Princess Helen Rajya Lakshmi Devi Shah of Nepal (September 21, 1932 – September 12, 2007) was a member of the former Nepalese royal family. She was the wife of Prince Basundhara of Nepal, a son of King Tribhuvan of Nepal and his second wife, Queen Ishwari.

Life
Princess Helen Shah was born at the Bahadur Bhawan, Kathmandu. She was the younger daughter of General Nara Shamsher Jang Bahadur Rana, KCVO, sometime Inspector-General of the Royal Nepal Police, by his first wife, Uma Rajya Lakshmi, of Doti.

She married Prince Basundhara on June 17, 1945 in Kathmandu.

They had three children:

Princess Jayanti of Nepal (1946–2001), she was killed in the Nepalese royal massacre.
Mrs. Ketaki Chester (born on 14 January 1948 in Kathmandu), she renounced her title on her second marriage to a British airline pilot. 
Princess Jyotshana of Nepal.

Princess Helen Shah was the chairman of Nepal Red Cross Society from 1981 to 1990. From 1977 to 1990, she was a member of Raj Shabha. She worked to promote tourism and raised awareness about women's rights.

On the evening of June 1, 2001, ten members of the Nepalese royal family were murdered, reportedly by the Crown Prince Dipendra. Princess Jayanti, the eldest daughter of Princess Helen, was one of the ten people who died.
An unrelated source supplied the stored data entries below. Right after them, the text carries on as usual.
Lemma BuildGraph_compares_all_pairs_witness :
  let steps := [selfFed] in
  feedsAt steps 0 0 = true
  /\ (0 ∉ roots (BuildGraph steps))
  /\ exists n, nodes (BuildGraph steps) !! 0 = Some n /\ 0 ∈ Children n.
Proof.
  intros steps.
  assert (H : feedsAt steps 0 0 = true) by reflexivity.
  split; [exact H |].
  destruct (BuildGraph_compares_all_pairs steps) as (_ & _ & Hself).
  exact (Hself 0 H).
Defined.

(** C8: in the forest of [BuildGraph] no node has the same child twice
    in its [Children], children being compared as pointers. *)
Theorem BuildGraph_no_duplicate_children (steps : list Step) :
  Forall (fun n => NoDup (Children n)) (nodes (BuildGraph steps)).
Proof.
  apply Forall_lookup. intros i n (s & _ & ->)%BuildGraph_node.
  simpl. apply childrenUpTo_NoDup.
Qed.

(** C10: there is a non-empty list of steps, each fed by another step of
    the list, for which [BuildGraph] returns no root, so that no step is
    in the returned forest. *)
Theorem BuildGraph_empty_forest :
  exists steps : list Step,
    steps <> []
    /\ (forall j, j < length steps -> exists i, i <> j /\ feedsAt steps i j = true)
    /\ roots (BuildGraph steps) = []
    /\ forall s, ~ forestSteps (BuildGraph steps) s.
Proof.
  exists [ping; pong]. split; [discriminate |]. split; [| split].
  - intros [| [| j]] Hj; simpl in Hj; [exists 1 | exists 0 | lia];
      (split; [lia | reflexivity]).
  - reflexivity.
  - intros s (p & n & Hp & _). revert Hp. now apply inForest_no_roots.
Qed.

(** ** Matching the requested names *)

Lemma occurrences_app (n : string) (l k : list string) :
  occurrences n (l ++ k) = occurrences n l + occurrences n k.
Proof. induction l as [| x l IH]; simpl; [reflexivity | rewrite IH; lia]. Qed.

Lemma occurrences_zero_nil (l : list string) :
  (forall n, occurrences n l = 0) -> l = [].
Proof.
  destruct l as [| x l]; [reflexivity |]. intros H. specialize (H x).
  simpl in H. rewrite String.eqb_refl in H. discriminate.
Qed.

Lemma findName_None (l : list string) (n : string) :
  findName l n = None <-> occurrences n l = 0.
Proof.
  induction l as [| x l IH]; simpl; [tauto |].
  destruct (String.eqb x n); simpl.
  - split; discriminate.
  - rewrite <- IH. destruct (findName l n); simpl; split; congruence.
Qed.
(** The time column is converted in place. *)
Lemma convert_time_column (name : string) (c : column) (df : DataFrame) :
  name ∈ columns df →
  columns (set_column name c df) = columns df
  ∧ ∀ other : string,
      other ≠ name →
      get_column other (set_column name c df) = get_column other df.
Proof.
  intros Hin. split; [by apply columns_set_column_in |].
  intros other Hne. by apply get_set_column_ne.
Qed.

Lemma not_companion_of_short_name (name col : string) :
  String.length name < 11 → name ≠ col +:+ "_pct_change".
Proof.
  intros Hshort Heq. apply (f_equal String.length) in Heq.
  rewrite string_length_app in Heq. simpl in Heq. lia.
Qed.

Lemma notna_rows_first (df : DataFrame) :
  row_isna df 0 = true → notna_rows df !! 0 ≠ Some true.
Proof.
  intros Hrow. unfold notna_rows. rewrite list_lookup_fmap.
  destruct (seq 0 (nrows df) !! 0) as [k |] eqn:Hk; [| done].
  apply lookup_seq in Hk as [-> _]. simpl. by rewrite Hrow.
Qed.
Princess Helen's second daughter, Ketaki, was also wounded, but survived. During the massacre, Princess Helen Shah was with her sister-in-law, Queen Mother Ratna (the widow of King Mahendra), in the anteroom, and thus the two women survived. They heard the gunshots but did not take them seriously. A few minutes later, Prince Paras came and told the two women what had happened.

Princess Helen Shah established the Jayanti Memorial Trust (JMT) in memory of her eldest daughter Princess Jayanti, who was killed in the royal massacre. The trust works to fight against cardiac diseases. Princess Jayanti had worked hard to help heart patients and making cardiac treatment more affordable and reachable to the common people of Nepal.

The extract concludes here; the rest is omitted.